Corriere della Sera

La speranza doppia cifra Sopra, salirà il pressing sul «vecchio» centrodest­ra

- Paola Di Caro

La sua campagna elettorale è stata come un coro da stadio: «Non mollare mai». Silvio Berlusconi ha lottato fino all’ultima ora utile per tenere alta la bandiera della sua Forza Italia, nonostante un’operazione d’urgenza all’intestino a due settimane dal voto, l’età, la fatica e un partito depresso con pericolosi segnali di sbandament­o.

Ieri si è riposato ad Arcore, dove oggi aspetterà il risultato dei suoi sforzi dopo aver votato attorno alle 12 nel seggio di via Scrosati a Milano. Non ha voluto né potuto fermarsi, perché l’uomo è fatto così e perché ha ancora la speranza — e l’ambizione — di poter essere «centrale» negli equilibri politici dei prossimi mesi.

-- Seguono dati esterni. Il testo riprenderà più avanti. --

Lemma wp_setChannel s r b c (Q : unit -> Client -> Prop) :
  cinv s -> valid s r b -> channelValid c = true ->
  (forall s', cinv s' -> stable s s' -> valid s' r (b <| channel := c |>) -> Q tt s') ->
  wp (assign r (fun b => b <| channel := c |>)) Q s.
Proof.
  intros Hi Hv Hc H.
  apply (wp_updateRef s r b); [done|done|apply binding_channel; [by eapply valid_ok|done]|done| |done|done|].
  - intros He. apply (Forall_lookup_1 _ _ _ _ (co_early _ _ _ _ _ (ci_core _ Hi) He) (proj2 Hv)).
  - intros s' H1 H2 H3 _. by apply H.
Qed.

Lemma wp_chooseChannel s r b (Q : unit -> Client -> Prop) :
  cinv s -> valid s r b ->
  (forall s' c, cinv s' -> stable s s' -> c <> 0 -> valid s' r (b <| channel := c |>) -> Q tt s') ->
  wp (chooseChannel csprng r) Q s.
Proof.
  intros Hi Hv H. apply wp_bind, (wp_deref s r b); [done|].
  destruct (Z.eqb_spec (channel b) 0) as [E0|E0]; cbn [negb].
  - apply wp_bind, wp_pickChannel. intros c s1 Hc Hc1. pose proof (cinv_still _ _ Hi Hc1) as Hi1.
    pose proof (valid_still _ _ _ _ Hc1 Hv) as Hv1. pose proof (stable_still _ _ Hc1) as Hk1.
    destruct Hc as [->|Hc].
    + apply wp_bind, (wp_assign s1 r b); [done|]. rewrite Z.eqb_refl.
      assert (Es : s1 <| bindings_ ::= <[r_idx r := b <| channel := 0 |>]> |> = s1).
      { rewrite binding_zero_channel by (done || by eapply valid_ok).
        destruct s1. unfold field_update. f_equal. apply list_insert_id, Hv1. }
      rewrite Es. apply wp_bind, wp_drawChannel. intros c' s2 Hc' Hc2.
      apply (wp_setChannel s2 r b); [by eapply cinv_still|by eapply valid_still|done|].
      intros s3 Hi3 Hk3 Hv3. apply (H s3 c'); [done| |by apply channelValid_nonzero|done].
      eapply stable_trans; [done|]. eapply stable_trans; [by apply stable_still|done].
    + apply wp_bind, (wp_setChannel s1 r b); [done..|]. intros s3 Hi3 Hk3 Hv3.
      rewrite (proj2 (Z.eqb_neq c 0)) by by apply channelValid_nonzero.
      apply wp_ret, (H s3 c); [done|by eapply stable_trans|by apply channelValid_nonzero|done].
  - apply wp_ret, (H s (channel b)); [done..|]. by destruct b.
Qed.

Lemma binding_bind b tid :
  binding_ok b -> channel b <> 0 -> binding_ok (b <| channelTid := tid |> <| channelTidFresh := true |>).
Proof. intros [] Hc. constructor; try done. Qed.

Lemma wp_sendChannelBind s peer (Q : unit -> Client -> Prop) :
  cinv s -> good peer -> ~ early (state_ s) ->
  (forall s', cinv s' -> state_ s' = state_ s ->
     (is_Some (bindingAt peer (bindings_ s)) -> stable s s') -> Q tt s') ->
  wp (sendChannelBind csprng peer) Q s.
Proof.
  intros Hi Hg He H. apply wp_bind, wp_getBinding; [done..|]. intros r s1 b Hi1 Hv1 Eb Hsame _ Hm1.
  pose proof (mv_state _ _ _ _ _ _ _ Hm1) as Hst.
  apply wp_bind, (wp_deref s1 r b); [done|]. destruct (channelTidFresh b) eqn:Ef.
  { apply wp_ret. apply H; [done|done|]. intros Hs. by rewrite (Hsame Hs). }
  apply wp_bind, (wp_chooseChannel s1 r b); [done..|]. intros s2 c Hi2 Hk2 Hc Hv2.
  apply wp_bind, (wp_deref s2 r (b <| channel := c |>)); [done|].
  apply wp_bind, wp_peerRequest. intros m s3 Hm3 Hc3. pose proof (cinv_still _ _ Hi2 Hc3) as Hi3.
  apply wp_bind, wp_request; [by apply authed_inv|apply body_add; [done|apply sized_small; cbn; lia]|].
  intros m' s4 _ Hc4. pose proof (cinv_still _ _ Hi3 Hc4) as Hi4.
  pose proof (still_trans _ _ _ Hc3 Hc4) as Hc24.
  assert (Hk14 : stable s1 s4) by (eapply stable_trans; [done|by apply stable_still]).
  eapply wp_launch; [done|by eapply valid_still|done|apply binding_bind; [by apply (valid_ok s2 r)|done]
                    |done|done|done| |].
  - right. rewrite (sb_state _ _ Hk14), Hst. done.
  - intros s5 Hi5 Hk5. pose proof (stable_trans _ _ _ Hk14 Hk5) as Hk. apply H; [done| |].
    + by rewrite (sb_state _ _ Hk).
    + intros Hs. by rewrite <- (Hsame Hs).
Qed.
Lemma wp_handleRefreshResponse s m e (Q : unit -> Client -> Prop) :
  cinv s -> req_ok m -> ~ early (state_ s) -> (forall s', cinv s' -> Q tt s') ->
  wp (handleRefreshResponse csprng m e) Q s.
Proof.
  intros Hi Hm He H. pose proof Hm as (Ht & Ha & _). unfold handleRefreshResponse. destruct e.
  - apply wp_bind, wp_errorOf; [done|]. intros [code reason].
    apply wp_bind, wp_handleAuthError; [done|]. intros [|] s1 H1; pose proof (cinv_still _ _ Hi H1) as Hi1.
    + apply wp_bind, wp_gets. apply wp_refreshAllocation; [done|done| |by intros; apply H].
      by rewrite (mv_state _ _ _ _ _ _ _ H1).
    + apply wp_failAllocation; [done|]. intros s' Hs' _ _. by apply H.
  - apply wp_bind, wp_modify, wp_bind, wp_gets.
    set (s1 := s <| nonceRetries_ := 0 |>). assert (H1 : still s s1) by by constructor.
    destruct (bool_decide _); [by apply wp_ret, H, (cinv_still s)|].
    apply wp_bind, wp_lifetimeOf; [done|]. intros lt. apply wp_bind, wp_modify.
    apply wp_scheduleRefresh; [done|]. intros s2 H2. apply H, (cinv_still s); [done|].
    eapply still_trans; [|done]. by constructor.
Qed.

Lemma binding_permit b t :
  binding_ok b -> binding_ok (b <| permissionPermitted := true |> <| permissionRefreshAt := t |>).
Proof. by intros []. Qed.

Lemma wp_handleCreatePermissionResponse s m e peer (Q : unit -> Client -> Prop) :
  cinv s -> req_ok m -> good peer ->
  (forall i b, bindings_ s !! i = Some b -> addrRecordEq (b_peer b) peer = true -> permissionTidFresh b = false) ->
  (forall s', cinv s' -> Q tt s') -> wp (handleCreatePermissionResponse csprng m e peer) Q s.
Proof.
  intros Hi (Ht & Ha & _) Hg Hfree H.
  apply wp_bind, wp_getBinding; [done..|]. intros r s1 b Hi1 Hv1 Eb _ Hb Hm1.
  assert (Hf : permissionTidFresh b = false).
  { destruct Hb as [-> | ->]; [done|]. apply (Hfree (r_idx r)); [apply Hv1|done]. }
  pose proof (valid_ok _ _ _ Hi1 Hv1) as Hb1.
  assert (He1 : early (state_ s1) -> pendingData b = [] /\ channelReady b = false).
  { intros He. apply (Forall_lookup_1 _ _ _ _ (co_early _ _ _ _ _ (ci_core _ Hi1) He) (proj2 Hv1)). }
  destruct e; cbn [negb].
  - apply wp_bind, wp_errorOf; [done|]. intros [code reason]. cbn [fst].
    apply wp_bind, wp_handleAuthError; [done|]. intros ok s2 H2.
    pose proof (cinv_still _ _ Hi1 H2) as Hi2. pose proof (valid_still _ _ _ _ H2 Hv1) as Hv2.
    rewrite <- (mv_state _ _ _ _ _ _ _ H2) in He1. destruct ok.
    + apply wp_bind, (wp_updateRef s2 r b); [done|done|by destruct Hb1|done|done|by rewrite Hf|done|].
      intros s3 Hi3 _ _ _. apply wp_sendCreatePermission; [done|done|done|]. intros s4 Hi4 _ _. by apply H.
    + apply (wp_updateRef s2 r b); [done|done| |done| |done|done|by intros; apply H].
      * destruct Hb1. constructor; upd; try done. cbn. lia.
      * intros He. split; [done|]. by apply He1.
  - apply wp_bind, wp_modify. set (s2 := s1 <| nonceRetries_ := 0 |>).
    assert (H2 : still s1 s2) by by constructor.
    pose proof (cinv_still _ _ Hi1 H2) as Hi2. pose proof (valid_still _ _ _ _ H2 Hv1) as Hv2.
    apply wp_bind, wp_gets.
    apply wp_bind, (wp_updateRef s2 r b); [done|done|by apply binding_permit|done|done|done|done|].
    set (b3 := b <| permissionPermitted := true |> <| permissionRefreshAt := _ |>).
    intros s3 Hi3 Hk3 Hv3 _. apply wp_bind, (wp_deref s3 r b3); [done|].
    destruct (pendingData b3) as [|x l] eqn:Ep; [by apply wp_ret, H|].
    assert (Hl3 : ~ early (state_ s3)) by (eapply valid_late; [done|done|left; congruence]).
    apply wp_bind, (wp_flushPendingData s3 r b3); [done|done|]. intros n s4 Hi4 Hk4.
    destruct (valid_stable _ _ _ _ Hk4 Hv3) as (b4 & Hv4 & _).
    apply wp_bind, (wp_deref s4 r b4); [done|]. destruct (channel b4 =? 0); [|by apply wp_ret, H].
    apply wp_sendChannelBind; [done|done|done|by rewrite (sb_state _ _ Hk4)|]. intros s5 Hi5 _ _. by apply H.
Qed.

È il 10% la soglia psicologic­a ancor più che numerica per poter dire che «siamo essenziali in qualsiasi assetto alternativ­o a quello deleterio formato dall’alleanza tra la Lega e il M5S». È quello il numero magico per poter premere su Salvini e convincerl­o che non esiste altra via che tornare ad un centrodest­ra unito.

Non potrà certo essere una lotta di preferenze troppo distante FI dalla Lega per poter misurare i consensi dei leader — ma se il Carroccio non sfondasse la soglia del 30% in FI si parlerebbe di tenuta. Per poi aprire, i segnali ci sono tutti, comunque la partita della redistribu­zione del potere interno e del regolament­o dei conti.

Berlusconi d’altronde sarà più lontano dalla vita quotidiana del suo partito. Vuole dedicarsi al suo incarico di parlamenta­re europeo, e ritagliars­i il ruolo di cofondator­e di una nuova Europa della quale si sente assoluto protagonis­ta: «A Bruxelles — dice — non ci saranno leader di esperienza, capacità, rapporti paragonabi­li a quelli che ho costruito nella mia vita». E il partito «è comunque nelle mani di dirigenti capaci», è il messaggio che ripete e che vuole passi anche agli alleati: senza Forza Italia «non si vince», e anche con una Forza Italia più debole «si devono fare i conti». Perché le battaglie, per Berlusconi, non finiscono mai.